Fish college to reduce Egypt's reliance on beef

A new college in Egypt is attempting to change the country’s dietary habits, reducing the harmful impact of livestock production by encouraging people to eat more fish.

“It will help change Egyptians’ food patterns by cutting our heavy reliance on animal protein by inducing a switch to fish,” says college founder and fish culture specialist Ali al-Zayat.

Beef products have rocketed in price recently in the north African country, which campaigners hope will aid efforts to encourage a boycott of meat.

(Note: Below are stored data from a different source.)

(** * Finance-analysis templates of the workspace packs

    A shallow embedding of the two report scripts

      - [workspace-packs/packs/finance-analysis-pack/templates/income_statement_generator.py]
      - [workspace-packs/packs/finance-analysis-pack/templates/variance_analysis_template.py]

    and the properties their specification states about them.

    The scripts are straight-line pandas programs.  A [DataFrame] is a finite
    map from column names to columns that share one index; [df['c'] = s] is a
    map insertion; [print] appends a line to the standard output, which is
    threaded through the rendering loops as state; a Python exception is an
    error of the [result] monad.

    Modelling choices.  The integer columns (Amount, Actual, Budget) are
    numpy [int64] columns: their entries are integers of 64 bits in two's
    complement, and sums and differences of them wrap around silently
    ([wrap64]).  A value read from a row of [iterrows] is a Python integer
    again, so that [abs] and the formats do not wrap.  The quotient column of
    the variance report is IEEE-754 binary64, with the operations of the
    standard library's executable specification of floating-point numbers
    ([SpecFloat]).  Strings are sequences of 8-bit characters and [len] is
    [String.length]: the labels of both scripts are ASCII.

    The tables of both scripts hold integer figures, and the embedding covers
    that case: a [ColInt] is an [int64] column, whose entries are within the
    range of an [int64] ([int64_amounts], [int64_figures]).  The sum of a
    float column, whose order of additions numpy does not fix, and a row read
    from a column of another dtype than the scripts' are outside it, and are
    reported as [Unsupported], which is not an exception of Python.  The
    messages of [TypeError] and [ValueError] are not modelled. *)

From stdpp Require Import gmap strings list fin_maps pretty.
From Stdlib Require Import ZArith Ascii Floats.SpecFloat.

#[local] Open Scope Z_scope.
#[local] Open Scope string_scope.

(* ===================================================================== *)
(** * Python: exceptions, strings, numbers and their formatting           *)
(* ===================================================================== *)

Module Py.

Inductive exn :=
| KeyError (key : string)
| TypeError
| ValueError
| Unsupported (what : string).

(** The outcome of evaluating an expression: a value or a raised exception. *)
Inductive result (A : Type) :=
| Return (a : A)
| Raise (e : exn).
Arguments Return {A} a.
Arguments Raise {A} e.

#[export] Instance result_ret : MRet result := @Return.
#[export] Instance result_bind : MBind result := fun A B f m =>
  match m with Return a => f a | Raise e => Raise e end.
#[export] Instance result_fmap : FMap result := fun A B f m =>
  match m with Return a => Return (f a) | Raise e => Raise e end.

(** [d[k]] for a dict. *)
Definition dict_get {V} (d : gmap string V) (k : string) : result V :=
  match d !! k with
  | Some v => Return v
  | None => Raise (KeyError k)
  end.

(** Standard output: the lines printed so far, oldest first. *)
Definition stdout := list string.

(** A statement with effects: it may print, and it ends normally or by
    raising; what it printed before stays printed either way. *)
Definition IO (A : Type) : Type := stdout -> result A * stdout.

#[export] Instance IO_ret : MRet IO := fun A a out => (Return a, out).
#[export] Instance IO_bind : MBind IO := fun A B f m out =>
  match m out with
  | (Return a, out') => f a out'
  | (Raise e, out') => (Raise e, out')
  end.

(** [print(s)] *)
Definition print (s : string) : IO unit := fun out => (Return tt, (out ++ [s])%list).

(** An expression evaluated inside a statement. *)
Definition lift {A} (r : result A) : IO A := fun out => (r, out).

(** [for x in xs: body(x)] *)
Fixpoint for_each {A} (xs : list A) (body : A -> IO unit) : IO unit :=
  match xs with
  | [] => mret tt
  | x :: xs' => _ ← body x; for_each xs' body
  end.

(** How a statement ends and the lines it prints, when run on an empty
    output. *)
Definition outcome {A} (m : IO A) : result A := fst (m []).
Definition printed {A} (m : IO A) : stdout := snd (m []).

(** The bytes a run leaves on standard output: every printed line followed by
    a newline. *)
Definition newline : string := String (Ascii.ascii_of_nat 10) EmptyString.
Definition bytes_of (out : stdout) : string :=
  foldr (fun line rest => line ++ newline ++ rest) "" out.

(** ** Strings *)

(** [s * n] *)
Fixpoint str_mul (s : string) (n : nat) : string :=
  match n with O => "" | S n' => s ++ str_mul s n' end.

(** [s.ljust(w)] and [s.rjust(w)]; also the format specs [:<w] and [:>w] of a
    string. *)
Definition ljust (w : nat) (s : string) : string :=
  s ++ str_mul " " (w - String.length s).
Definition rjust (w : nat) (s : string) : string :=
  str_mul " " (w - String.length s) ++ s.

(** ** Floating-point numbers: IEEE-754 binary64 *)

Definition float64 := spec_float.
Definition prec64 : Z := 53.
Definition emax64 : Z := 1024.

(** [float(z)]: the nearest binary64 number, ties to even. *)
Definition float_of_int (z : Z) : float64 := binary_normalize prec64 emax64 z 0 false.
Definition fdiv : float64 -> float64 -> float64 := SFdiv prec64 emax64.
Definition fmul : float64 -> float64 -> float64 := SFmul prec64 emax64.
Definition fsub : float64 -> float64 -> float64 := SFsub prec64 emax64.
Definition flt : float64 -> float64 -> bool := SFltb.

(** ** The format type [f] *)

(** [|m * 2^e| * 10^prec] rounded to the nearest integer, ties to even: the
    digits Python prints for a finite number at [prec] decimals. *)
Definition scaled_magnitude (prec : nat) (m : positive) (e : Z) : Z :=
  let num := Z.pos m * 10 ^ Z.of_nat prec in
  match e with
  | Zneg p =>
      let den := 2 ^ Z.pos p in
      let q := num / den in
      let r := num mod den in
      match 2 * r ?= den with
      | Lt => q
      | Gt => q + 1
      | Eq => if Z.even q then q else q + 1
      end
  | _ => num * 2 ^ e
  end.

(** The thousands separator of the [,] option, on the digits least
    significant first. *)
Fixpoint group3 (rev_digits : list ascii) : list ascii :=
  match rev_digits with
  | a :: b :: c :: rest =>
      match rest with
      | [] => [a; b; c]
      | _ => a :: b :: c :: ","%char :: group3 rest
      end
  | _ => rev_digits
  end.

Definition digits (n : Z) : string := pretty (Z.to_N n).

Definition grouped_digits (n : Z) : string :=
  String.string_of_list_ascii
    (rev (group3 (rev (String.list_ascii_of_string (digits n))))).

(** [n] written with exactly [w] digits (it has at most [w]). *)
Definition zero_padded (w : nat) (n : Z) : string :=
  str_mul "0" (w - String.length (digits n)) ++ digits n.

(** The digits of the scaled magnitude [n] with the decimal point put back. *)
Definition fixed_point (comma : bool) (prec : nat) (n : Z) : string :=
  let p := 10 ^ Z.of_nat prec in
  (if comma then grouped_digits (n / p) else digits (n / p))
  ++ match prec with
     | O => ""
     | _ => "." ++ zero_padded prec (n mod p)
     end.

Definition sign_str (s : bool) : string := if s then "-" else "".

(** [format(x, ',.<prec>f')] when [comma], [format(x, '.<prec>f')] otherwise. *)
Definition format_f (comma : bool) (prec : nat) (x : float64) : string :=
  match x with
  | S754_nan => "nan"
  | S754_infinity s => sign_str s ++ "inf"
  | S754_zero s => sign_str s ++ fixed_point comma prec 0
  | S754_finite s m e => sign_str s ++ fixed_point comma prec (scaled_magnitude prec m e)
  end.

(** The same format applied to an integer: Python converts it to a float
    first. *)
Definition format_int_f (comma : bool) (prec : nat) (z : Z) : string :=
  format_f comma prec (float_of_int z).

End Py.

Import Py.

(* ===================================================================== *)
(** * pandas: columns and frames                                          *)
(* ===================================================================== *)

Module Pandas.

(** ** numpy's 64-bit integers *)

Definition int64_min : Z := - 2 ^ 63.
Definition int64_max : Z := 2 ^ 63 - 1.

(** The integers an [int64] holds. *)
Definition in_int64 (z : Z) : Prop := int64_min <= z <= int64_max.

(** The value of 64 bits in two's complement that is congruent to [z]. *)
Definition wrap64 (z : Z) : Z := (z + 2 ^ 63) mod 2 ^ 64 - 2 ^ 63.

Approximately 1.2 million hectares are given over to fodder crops to feed cattle, according to al-Zayat, which he says “limits the country’s ability to grow badly needed wheat”. Because so much land is used for beef production, Egypt has to import more than 50 per cent of its wheat. 40 per cent of the country’s 80 million inhabitants live in poverty.

However with 1,600 miles of coast on the Mediterranean and Red seas, as well as the river Nile and many lakes, the college’s founders believe fish can help feed the country while at the same time reducing its reliance on meat.

With advice and technical assistance from China, a country well-versed in fish farming, the college is also expected to teach local people about more efficient ways to fish, cutting down on the numbers who currently trawl illegally in other countries’ waters.

Already approved by the Egyptian ministry of higher education, it will open next year in the city of Suez on Egypt’s east coast.